As carícias, doces, leves e suaves, continuavam. Ambos tinham uma expressão de prazer na sua forma mais pura. Eram a personificação da serenidade e ecstacy. Estavam alí, comfortaveis, coladinhos, relaxados... Sentindo o calor do outro, sentindo o carinho, o amor que um tinha pelo outro. Nenhum dos dois precisava falar, ambos sabiam que o outro estava nas nuvens, num grau de felicidade tão grande, tão enorme que o deixava até tonto.
De repente, o Gabriel pegou a mão do Leo que circulava o seu torso e o guiou até sua cara. O outro se mexeu levemente, o seu equivalente a uma mirada curiosa. - Lembra quando você disse que nunca tinha visto a cara da Giovana? - Gabriel começou e logo depois que o Leo deu sua afirmativa ele continuou - Eu quero que você veja a minha - levou a mão do seu amado pelo seu rosto começando pela sua frente depois deslizando até suas grossas mas bem formadas sobrancelhas, seus olhos grandes, seu nariz reto... Até chegar nos labios. Tudo lentamente... Sensualmente.
Leo nem podia acreditar.
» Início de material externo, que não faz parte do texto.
(** * Kyo: request dispatcher, two-tier cache, charset normalisation

    A shallow embedding of the two entry points of the repository,
    [index.js] (the clustered HTTP/2 server) and [server.js]
    ([createBareHandler]), and of the helpers they share: [send], the
    cache protocol around [memCache] and [redis], and the three regular
    expressions used to route and to normalise documents.

    JavaScript strings are lists of characters, one [ascii] per code
    unit, which restricts them to code units below U+0100; byte buffers
    are lists of [byte].  What lies outside the repository (the URL and
    TextDecoder APIs, zlib, lru-cache, Redis, serve-static, the tunnel
    adapter, the render backend, the upstream) is either a field of
    [Env] or modelled by its documented contract. *)

From Stdlib Require Import Ascii String NArith Lia DecimalString.
From stdpp Require Import base option list strings gmap.

Local Open Scope N_scope.

(** A [Buffer] or [ArrayBuffer]. *)
Abbreviation Buffer := (list Byte.byte).

(** String literals of the source. *)
Definition lit (s : string) : list ascii := String.list_ascii_of_string s.

(** The double quote, U+0022. *)
Definition dquote : ascii := ascii_of_N 34.

(* ================================================================= *)
(** ** JavaScript string primitives *)

Module JS.

(** [String.prototype.startsWith]. *)
Fixpoint startsWith (s p : list ascii) {struct p} : bool :=
  match p, s with
  | [], _ => true
  | c :: p', d :: s' => Ascii.eqb c d && startsWith s' p'
  | _ :: _, [] => false
  end.

(** [String.prototype.includes]. *)
Fixpoint includes (s p : list ascii) : bool :=
  startsWith s p ||
  match s with
  | [] => false
  | _ :: s' => includes s' p
  end.

(** [String.prototype.slice] with one non-negative argument. *)
Definition slice (n : nat) (s : list ascii) : list ascii := drop n s.

(** Lower-casing of one code unit below U+0100: the ASCII capitals and
    the Latin-1 capitals (U+00C0 to U+00DE, the sign U+00D7 apart). *)
Definition lower (c : ascii) : ascii :=
  let n := N_of_ascii c in
  if ((65 <=? n) && (n <=? 90)) || ((192 <=? n) && (n <=? 222) && negb (n =? 215))
  then ascii_of_N (n + 32) else c.

(** [String.prototype.toLowerCase]. *)
Definition toLowerCase (s : list ascii) : list ascii := map lower s.

(** Truthiness of a value that is a string, [undefined] or [null]:
    only a non-empty string is truthy. *)
Definition truthy (v : option (list ascii)) : bool :=
  match v with
  | Some (_ :: _) => true
  | _ => false
  end.

(** [a || b] on such values, [b] already evaluated. *)
Definition or_else (a b : option (list ascii)) : option (list ascii) :=
  if truthy a then a else b.

End JS.

(* ================================================================= *)
(** ** Regular expressions

    The three patterns of the source are sequences of literal characters
    and greedy runs [[^c]+]; this is a backtracking matcher for that
    fragment, with the [i] flag and the [^] anchor. *)

Module Regex.

Inductive atom :=
| Lit (c : ascii)          (* one character *)
| PlusNot (c : ascii).     (* [^c]+, greedy *)

Record t := { anchored : bool; ignoreCase : bool; atoms : list atom }.

(** Canonicalisation under the [i] flag: the ASCII small letters go to
    their capitals; a code unit outside ASCII never meets an ASCII one. *)
Definition upper (c : ascii) : ascii :=
  let n := N_of_ascii c in
  if (97 <=? n) && (n <=? 122) then ascii_of_N (n - 32) else c.

Definition char_eq (ci : bool) (c d : ascii) : bool :=
  if ci then Ascii.eqb (upper c) (upper d) else Ascii.eqb c d.

(** [match_here ci p s]: the pattern [p] matched at the head of [s];
    the result lists how many characters each atom took. *)
Fixpoint match_here (ci : bool) (p : list atom) (s : list ascii) {struct p}
  : option (list nat) :=
  match p with
  | [] => Some []
  | Lit c :: p' =>
      match s with
      | d :: s' => if char_eq ci c d then cons 1%nat <$> match_here ci p' s' else None
      | [] => None
      end
  | PlusNot c :: p' =>
      (fix plus (s : list ascii) : option (list nat) :=
         match s with
         | [] => None
         | d :: s' =>
             if Ascii.eqb d c then None
             else match plus s' with
                  | Some (n :: ns) => Some (S n :: ns)
                  | _ => cons 1%nat <$> match_here ci p' s'
                  end
         end) s
  end.

(** The leftmost match: its start and the lengths of its atoms. *)
Fixpoint search_from (ci : bool) (p : list atom) (s : list ascii)
  : option (nat * list nat) :=
  match match_here ci p s with
  | Some ls => Some (0%nat, ls)
  | None =>
      match s with
      | [] => None
      | _ :: s' => prod_map S id <$> search_from ci p s'
      end
  end.

Definition exec (r : t) (s : list ascii) : option (nat * list nat) :=
  if anchored r then pair 0%nat <$> match_here (ignoreCase r) (atoms r) s
  else search_from (ignoreCase r) (atoms r) s.

(** [String.prototype.replace] with a pattern without the [g] flag and
    a replacement without [$]: the first match is replaced. *)
Definition replace (r : t) (by_ : list ascii) (s : list ascii) : list ascii :=
  match exec r s with
  | Some (i, ls) => take i s ++ by_ ++ drop (i + sum_list ls) s
  | None => s
  end.

(** [String.prototype.match]: group [g] of the first match, when atom
    number [g] of the pattern is the parenthesised one. *)
Definition group (r : t) (g : nat) (s : list ascii) : option (list ascii) :=
  match exec r s with
  | Some (i, ls) =>
      Some (take (ls !!! g) (drop (i + sum_list (take g ls)) s))
  | None => None
  end.

Definition lits (s : string) : list atom := map Lit (lit s).

(** The language of a pattern: [matches ci p m] when the text [m], as
    a whole, is matched by [p]. *)
Inductive matches (ci : bool) : list atom -> list ascii -> Prop :=
| matches_nil : matches ci [] []
| matches_lit c d p m :
    char_eq ci c d = true -> matches ci p m ->
    matches ci (Lit c :: p) (d :: m)
| matches_plus c x p m :
    x <> [] -> Forall (fun d => d <> c) x -> matches ci p m ->
    matches ci (PlusNot c :: p) (x ++ m).

End Regex.

(** [/^\/proxy\//] *)
Definition re_proxy : Regex.t :=
  {| Regex.anchored := true; Regex.ignoreCase := false;
     Regex.atoms := Regex.lits "/proxy/" |}.

(** [/charset=([^;]+)/i]; the group is atom 8. *)
Definition re_charset : Regex.t :=
  {| Regex.anchored := false; Regex.ignoreCase := true;
     Regex.atoms := Regex.lits "charset=" ++ [Regex.PlusNot ";"] |}.

(** [/<meta[^>]+charset=[^>]+>/i] *)
Definition re_meta : Regex.t :=
  {| Regex.anchored := false; Regex.ignoreCase := true;
     Regex.atoms := Regex.lits "<meta" ++ [Regex.PlusNot ">"]
                    ++ Regex.lits "charset=" ++ [Regex.PlusNot ">"; Regex.Lit ">"] |}.

(** ['<meta charset="utf-8">'] *)
Definition meta_utf8 : list ascii :=
  lit "<meta charset=" ++ [dquote] ++ lit "utf-8" ++ [dquote] ++ lit ">".

(** A document declares UTF-8 when it holds a [meta] element whose
    [charset] attribute is [utf-8], in any letter case, quoted or not. *)
Definition declares_utf8 (html : list ascii) : bool :=
  JS.includes (JS.toLowerCase html) (lit "<meta charset=utf-8>") ||
  JS.includes (JS.toLowerCase html) meta_utf8.

(** [html.replace(/<meta[^>]+charset=[^>]+>/i, '<meta charset="utf-8">')] *)
Definition rewrite_meta (html : list ascii) : list ascii :=
  Regex.replace re_meta meta_utf8 html.

(* ================================================================= *)
(** ** The two cache tiers

    Both are collaborators from outside the repository ([lru-cache] and a
    Redis server reached through [ioredis]); they are modelled by their
    documented contracts.  Time is in milliseconds. *)

Module LRU.

Record entry := { key : list ascii; value : list ascii; start : N }.

(** Entries from the most to the least recently used. *)
Definition t := list entry.

(** [new LRU({ max: 500, ttl: 1000 * 60 * 2 })] *)
Definition max : nat := 500.
Definition ttl : N := 1000 * 60 * 2.

Definition empty : t := [].

Definition has_key (k : list ascii) (e : entry) : bool := bool_decide (key e = k).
Sua respiração acelerou e ele fechou os olhos sem necesidade. Se concentrou no que o outro lhe mostrava e tentava imaginar cada curva, cada detalhe do seu rostro. Gabriel parou sobre seus labios, deixando os dedos do Leo delicadamente alí.
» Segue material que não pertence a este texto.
(** Split on a boolean variable inside a condition, else on the condition. *)
Ltac split_cond b :=
  first
    [ match b with
      | context [?v] =>
          is_var v;
          lazymatch type of v with bool => destruct v eqn:? end
      end
    | destruct b eqn:? ].

Ltac wp_step :=
  lazymatch goal with
  | |- wp (mret _) _ _ => apply wp_ret
  | |- wp (mbind _ _) _ _ => apply wp_bind
  | |- wp get _ _ => apply wp_get
  | |- wp (modify _) _ _ => apply wp_modify
  | |- wp (emit _) _ _ => apply wp_emit
  | |- wp (throw _) _ _ => exfalso
  | |- wp (channel_close _) _ _ => apply wp_channel_close
  | |- wp channel_closes _ _ => apply wp_channel_closes
  | |- wp (channel_send _ _) _ _ => apply wp_channel_send
  | |- wp (fire _ _) _ _ => apply wp_fire; intros ?
  | |- wp (checkAddresses _) _ _ => apply wp_checkAddresses; intros
  | |- wp (timers_setTimeout _ _) _ _ => unfold timers_setTimeout
  | |- wp (timers_clearTimeout _) _ _ => unfold timers_clearTimeout
  | |- wp (timers_setInterval _ _) _ _ => unfold timers_setInterval
  | |- wp (canAcceptMessage _) _ _ => unfold canAcceptMessage
  | |- wp (handshake _) _ _ => unfold handshake
  | |- wp (sendVerAck _) _ _ => unfold sendVerAck
  | |- wp (finishHandshake _) _ _ => unfold finishHandshake
  | |- wp (requestAddresses _) _ _ => unfold requestAddresses
  | |- wp (onVersion_accept _ _) _ _ => unfold onVersion_accept
  | |- wp (if ?b then _ else _) _ _ => split_cond b
  | |- wp (match ?x with _ => _ end) _ _ => destruct x eqn:?
  end.

Ltac wp_run := repeat (agent_simpl; bool_decide_closed; cbv beta; wp_step).

(** Goals about the state a handler ends in. *)
Ltac inv_simpl :=
  agent_simpl;
  repeat match goal with
  | |- context [if ?v then _ else _] => is_var v; destruct v
  | H : context [if ?v then _ else _] |- _ => is_var v; destruct v
  end;
  agent_simpl;
  cbn [handshake_fires List.filter is_handshake_fire app length].

Ltac hyp_simpl :=
  repeat match goal with
  | H : true = true → _ |- _ => specialize (H eq_refl)
  | H : false = false → _ |- _ => specialize (H eq_refl)
  | H : false = true → _ |- _ => clear H
  | H : true = false → _ |- _ => clear H
  | H : _ ∧ _ |- _ => destruct H
  | H : false = true |- _ => discriminate H
  | H : true = false |- _ => discriminate H
  | H : is_Some None |- _ => by apply is_Some_None in H
  | H : ?m !! ?k = None, H' : is_Some (?m !! ?k) |- _ =>
      rewrite H in H'; by apply is_Some_None in H'
  | H : ?v = true → _ |- _ => is_var v; destruct v
  | H : ?v = false → _ |- _ => is_var v; destruct v
  end.

Ltac lookup_simpl :=
  repeat first
    [ rewrite lookup_insert_is_Some' in *
    | rewrite lookup_delete_is_Some in *
    | rewrite lookup_empty in * ].

Ltac inv_leaf :=
  intros; hyp_simpl;
  first
    [ done
    | lia
    | by eauto using well_keyed_add, well_keyed_add_all, well_keyed_empty
    | lookup_simpl;
      naive_solver eauto using ping_name_inj, ping_name_version, ping_name_verack ].

Ltac inv_solve := inv_simpl; hyp_simpl; split_and?; inv_leaf.

Section Invariant.
Context `{Externals}.

Ltac start a :=
  destruct a as [cfg cn [cpa cl] pr known [touts ints] vr var vs vas att pav pcn pt q lim];
  unfold step_post, Inv, flags_ok, pings_ok, known_ok, fires_ok;
  intros [(Hf1 & Hf2 & Hf3) [[Hp1 Hp2] Hk]]; agent_simpl.

Ltac finish := inv_solve.

Lemma handshake_spec env a : Inv a → wp (handshake env) a (step_post a).
Proof. start a. wp_run; finish. Qed.

Lemma onVersion_spec env msg a : Inv a → wp (onVersion env msg) a (step_post a).
Proof. start a. unfold onVersion. wp_run; finish. Qed.

Lemma onVerAck_spec env msg a : Inv a → wp (onVerAck env msg) a (step_post a).
Proof. start a. unfold onVerAck. wp_run; finish. Qed.

Lemma onAddr_spec env l a : Inv a → wp (onAddr env l) a (step_post a).
Proof. start a. unfold onAddr. wp_run; finish. Qed.

Lemma onGetAddr_spec env pm sm a : Inv a → wp (onGetAddr env pm sm) a (step_post a).
Proof. start a. unfold onGetAddr. wp_run; finish. Qed.

Lemma onPing_spec env n a : Inv a → wp (onPing env n) a (step_post a).
Proof. start a. unfold onPing. wp_run; finish. Qed.

Lemma onPong_spec env n a : Inv a → wp (onPong env n) a (step_post a).
Proof. start a. unfold onPong. wp_run; finish. Qed.

Lemma relayAddresses_spec l a : Inv a → wp (relayAddresses l) a (step_post a).
Proof. start a. unfold relayAddresses. wp_run; finish. Qed.

Lemma relayNow_spec env a : Inv a → wp (relayNow env) a (step_post a).
Proof. start a. unfold relayNow. wp_run; finish. Qed.

Lemma checkConnectivity_spec env a :
  Inv a → enabled a Interval_connectivity = true →
  wp (checkConnectivity env) a (step_post a).
Proof.
  start a. intros Hen%bool_decide_eq_true. agent_simpl.
  unfold checkConnectivity. wp_run; finish.
Qed.

Lemma timeouts_spec a :
  Inv a →
  wp versionTimeout a (step_post a) ∧ wp verackTimeout a (step_post a)
  ∧ (∀ n, wp (pingTimeout n) a (step_post a))
  ∧ (∀ env, wp (announceAddr env) a (step_post a))
  ∧ wp channel_closes a (step_post a).
Proof.
  start a. unfold versionTimeout, verackTimeout, pingTimeout, announceAddr.
  split_and?; intros; wp_run; finish.
Qed.

(** Every enabled event runs to completion without throwing, keeps the
    invariant, and fires 'handshake' as [fires_ok] says. *)
Lemma step_spec env ev a :
  Inv a → enabled a ev = true → wp (step env ev) a (step_post a).
Proof.
  intros HI Hen. destruct (timeouts_spec a HI) as (? & ? & ? & ? & ?).
  destruct ev as [| | |[]| | | | | |]; cbn [step onMessage];
    auto using handshake_spec, onVersion_spec, onVerAck_spec, onAddr_spec,
      onGetAddr_spec, onPing_spec, onPong_spec, relayAddresses_spec,
      relayNow_spec, checkConnectivity_spec.
Qed.
End Invariant.

(** ** Sends whose result is not inspected *)

Section Sim.
Context `{Externals}.

Lemma sim_refl {A} (m : M A) : sim m m.
Proof. intros a. unfold same_run. by destruct (m a) as [[[x a1] o1]|e]. Qed.

Lemma sim_bind {A B} (m1 m2 : M A) (f1 f2 : A → M B) :
  sim m1 m2 → (∀ x, sim (f1 x) (f2 x)) → sim (m1 ≫= f1) (m2 ≫= f2).
Proof.
  intros Hm Hf a. specialize (Hm a). unfold same_run, mbind, M_bind in *.
  destruct (m1 a) as [[[x1 a1] o1]|e1], (m2 a) as [[[x2 a2] o2]|e2]; try done.
  destruct Hm as (-> & -> & Ho). specialize (Hf x2 a2). unfold same_run in Hf.
  destruct (f1 x2 a2) as [[[y1 b1] p1]|e1], (f2 x2 a2) as [[[y2 b2] p2]|e2]; try done.
  destruct Hf as (-> & -> & Hp). by rewrite !fmap_app, Ho, Hp.
Qed.

Lemma sim_send_checked env f :
  checked_frame f = true →
  sim (channel_send env f) (channel_send (unchecked_sends_succeed env) f).
Proof. intros Hc a. by destruct f; try discriminate Hc; cbn. Qed.

Lemma channel_send_eq env f a :
  channel_send env f a = Ok (sendOk env f, a, [ASend f (sendOk env f)]).
Proof. reflexivity. Qed.

(** The result of an uninspected send is thrown away by what follows. *)
Lemma sim_send_dropped {A} env f (k1 k2 : M A) :
  checked_frame f = false → sim k1 k2 →
  sim (channel_send env f ≫= λ _, k1)
      (channel_send (unchecked_sends_succeed env) f ≫= λ _, k2).
Proof.
  intros Hc Hk a. specialize (Hk a). unfold same_run, mbind, M_bind in *.
  rewrite !channel_send_eq.
  destruct (k1 a) as [[[y1 b1] p1]|e1], (k2 a) as [[[y2 b2] p2]|e2]; try done.
  destruct Hk as (-> & -> & Hp). split_and?; [done..|].
  rewrite !fmap_app, Hp. f_equal.
  by destruct f; try discriminate Hc.
Qed.
End Sim.

Section SimEnv.
Context `{Externals}.

Lemma fire_unchecked env ev : fire (unchecked_sends_succeed env) ev = fire env ev.
Proof. reflexivity. Qed.
Lemma relay_filter_unchecked env :
  relay_filter (unchecked_sends_succeed env) = relay_filter env.
Proof. reflexivity. Qed.
Lemma getAddr_filter_unchecked env :
  getAddr_filter (unchecked_sends_succeed env) = getAddr_filter env.
Proof. reflexivity. Qed.
Lemma with_stored_netAddress_unchecked env :
  with_stored_netAddress (unchecked_sends_succeed env) = with_stored_netAddress env.
Proof. reflexivity. Qed.
End SimEnv.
O outro não podia saber, mas o Gabriel o olhava com tremenda intensidade, mal tinha piscado desde que começou a mostrar seu rosto. Sentia as pontas dos dedos do outro sobre seu labios agudamente, sentia o leve roçe de seus digitos sobre sua pele... Começou a beijar tais digitos, um por um, e depois foi viajando sobre o braço do outro, lentamente subindo. Chegou até o ombro e dedicou bastante tempo ao pescoço do Leo, beijando, acariciando e as vezes, para a sorpresa do receptor, mordendo.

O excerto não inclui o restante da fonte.